Как-то вскоре после внезапной смерти матери я застал, возвратившись из гимназии, отца за роялем.
Во всем доме не было ни души. Рояль молил и плакал, что-то нежно шептал… Шумановские «Грезы».
Отец не заметил меня, и я на цыпочках выбрался из гостиной. Мне показалось, что в эти минуты он самым дорогим для него языком звуков продолжает неоконченный разговор с нашей мамой, верным, незабвенным другом своим.
ЮБИЛЕЙНЫЙ ГОД
Первый памятник украинскому писателю. — «Будеш, батьку, панувати, поки живуть люди». — В Галиции. — Встреча с Франко. — Город с австрийскими генералами и славянской душой. — «Рождественская ночь» и… «Золушка».

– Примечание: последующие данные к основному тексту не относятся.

(** X19.  [Close] closes the two databases and nothing else: it neither
    commits nor rolls back, so the files are as they were and what a block
    in progress has written is not in them.  Called on an indexer whose
    database was never opened it panics on the nil handle.  Once it has
    returned, a listing called with a valid page returns the error of the
    closed database, and [blockTxQueries] called for a new block panics. *)
Theorem Close_only_closes (w : World) :
  (readOnlyDB (idx w) = None → Close w = Panics nilDeref) ∧
  (∀ ro rw, readOnlyDB (idx w) = Some ro → readWriteDB (idx w) = Some rw →
     ∃ w', Close w = Returns (None, w') ∧ disk w' = disk w ∧ sqlTrace w' = sqlTrace w ∧
       (readOnlyQuery (idx w) = Some {| q_ro := true; q_tx := None |} →
        ∀ limit offset a, (0 <= offset)%Z → (0 < limit)%Z →
          answer (AccountList limit offset a w') = Returns (None, 0%Z, Some ErrDBClosed)) ∧
       (blockMu (idx w) = true → blockTx (idx w) = None →
        blockTxQueries w' = Panics ErrDBClosed)).
Proof.
  unfold Close, bind, gets, modify, ret. split.
  - intros Hro. now rewrite Hro.
  - intros ro rw Hro Hrw. rewrite Hro. simpl. rewrite Hrw.
    eexists. split; [reflexivity |]. simpl. do 2 (split; [reflexivity |]). split.
    + intros Hq limit offset a Hoff Hlim. unfold AccountList.
      apply Z.ltb_ge in Hoff. apply Z.leb_gt in Hlim. rewrite Hoff, Hlim.
      unfold bind, gets. cbv beta iota. simpl readOnlyQuery. rewrite Hq, q_read_Some.
      reflexivity.
    + intros Hmu Htx. unfold blockTxQueries, TryLock, db_Begin, acquire_conn, open_tables.
      unfold bind, gets, modify, ret, panic. simpl. rewrite Hmu.
      change (blockTx (idx (on_idx _ (on_idx _ w)))) with (blockTx (idx w)).
      rewrite Htx. simpl. now rewrite Htx.
Qed.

Наконец мы едем в Полтаву! Позади годы ожидания, хлопоты, тревоги, мышиная возня вокруг памятника Ивану Котляревскому, зачинателю, батьку украинской литературы, автору «Энеиды» и «Наталки-Полтавки».
Чего только не повыдумывали царские держиморды, чиновники-крючкотворы, лишь бы «не допустить», «запретить» первый памятник украинскому писателю на территории империи — тюрьмы народов. Так, например, было объявлено, что сбор общественных средств на памятник можно проводить лишь в «границах Полтавской губернии». Мстили народному певцу и свои «братья-украинцы», паны и полупанки, потомки тех старшин, которых в нарисованном Котляревским пекле «за те там мордували і жарили з усіх боків, що людям льготи не давали і ставили їх за скотів».
— Рад я за своего земляка. Как ни хитрили пьявки-начальники —
Ісправники все ваканцьові[35],
Судді і стряпчі безтолкові,
Повірені, секретарі, —
что ни выдумывали подлые родичи, а пришлось им отступить. Памятник батьку нашему стоит и будет стоять века.
Эту импровизированную речь отца встретили в вагоне дружными аплодисментами.
В нашем вагоне представители чуть ли не всего литературного и артистического Киева: солисты оперы, Карпенко-Карый, Садовский, Саксаганский, хор отца, общественная делегация с большим венком. Отец, на редкость бодрый, оживленный, и в пути не переставал заботиться о праздничном концерте. Устроил две «генеральные» спевки уже «а капелла» и все следил, чтобы кто из хористов, не дай бог, не застудил себе горло.
— Помните, друзья, не одна Полтава — вся Украина будет нас слушать.
В разговорах, пении, декламациях дорога промелькнула незаметно.
Вот и Полтава. Нас встречает делегация местной интеллигенции. На улицах народу — страсть. Только и слышно:
— Вот как! И Садовский с труппой прибыл! Галичане, смотри, тоже тут!
…Настал час открытия памятника. На площади — тысячи людей. У пьедестала — организаторы празднества, члены земства и городской думы, гости. Падает покрывало. С интересом озирает толпу Иван Котляревский. Совсем молодой. Вероятно, таким писал первые части своей вечно живой «Энеиды». Потом, как водится, начались речи: и процедурно-официальные и искренние, сердечные… Рядом с ораторами стояли «неизвестные» в штатском, и все знали: они следят, чтобы, как предупреждалось заранее, не было никаких «крамольных, зажигательных» речей.
После официальной части картина возле памятника резко изменилась. Паны отъехали, и сразу не стало видно фраков, элегантных дамских уборов. Плахты, запаски, вышитые сорочки, чумарки и брыли буквально облепили подножие памятника. То родные братья и сестры Наталки-Полтавки, внуки и правнуки старой Терпилихи пришли в гости к своему певцу.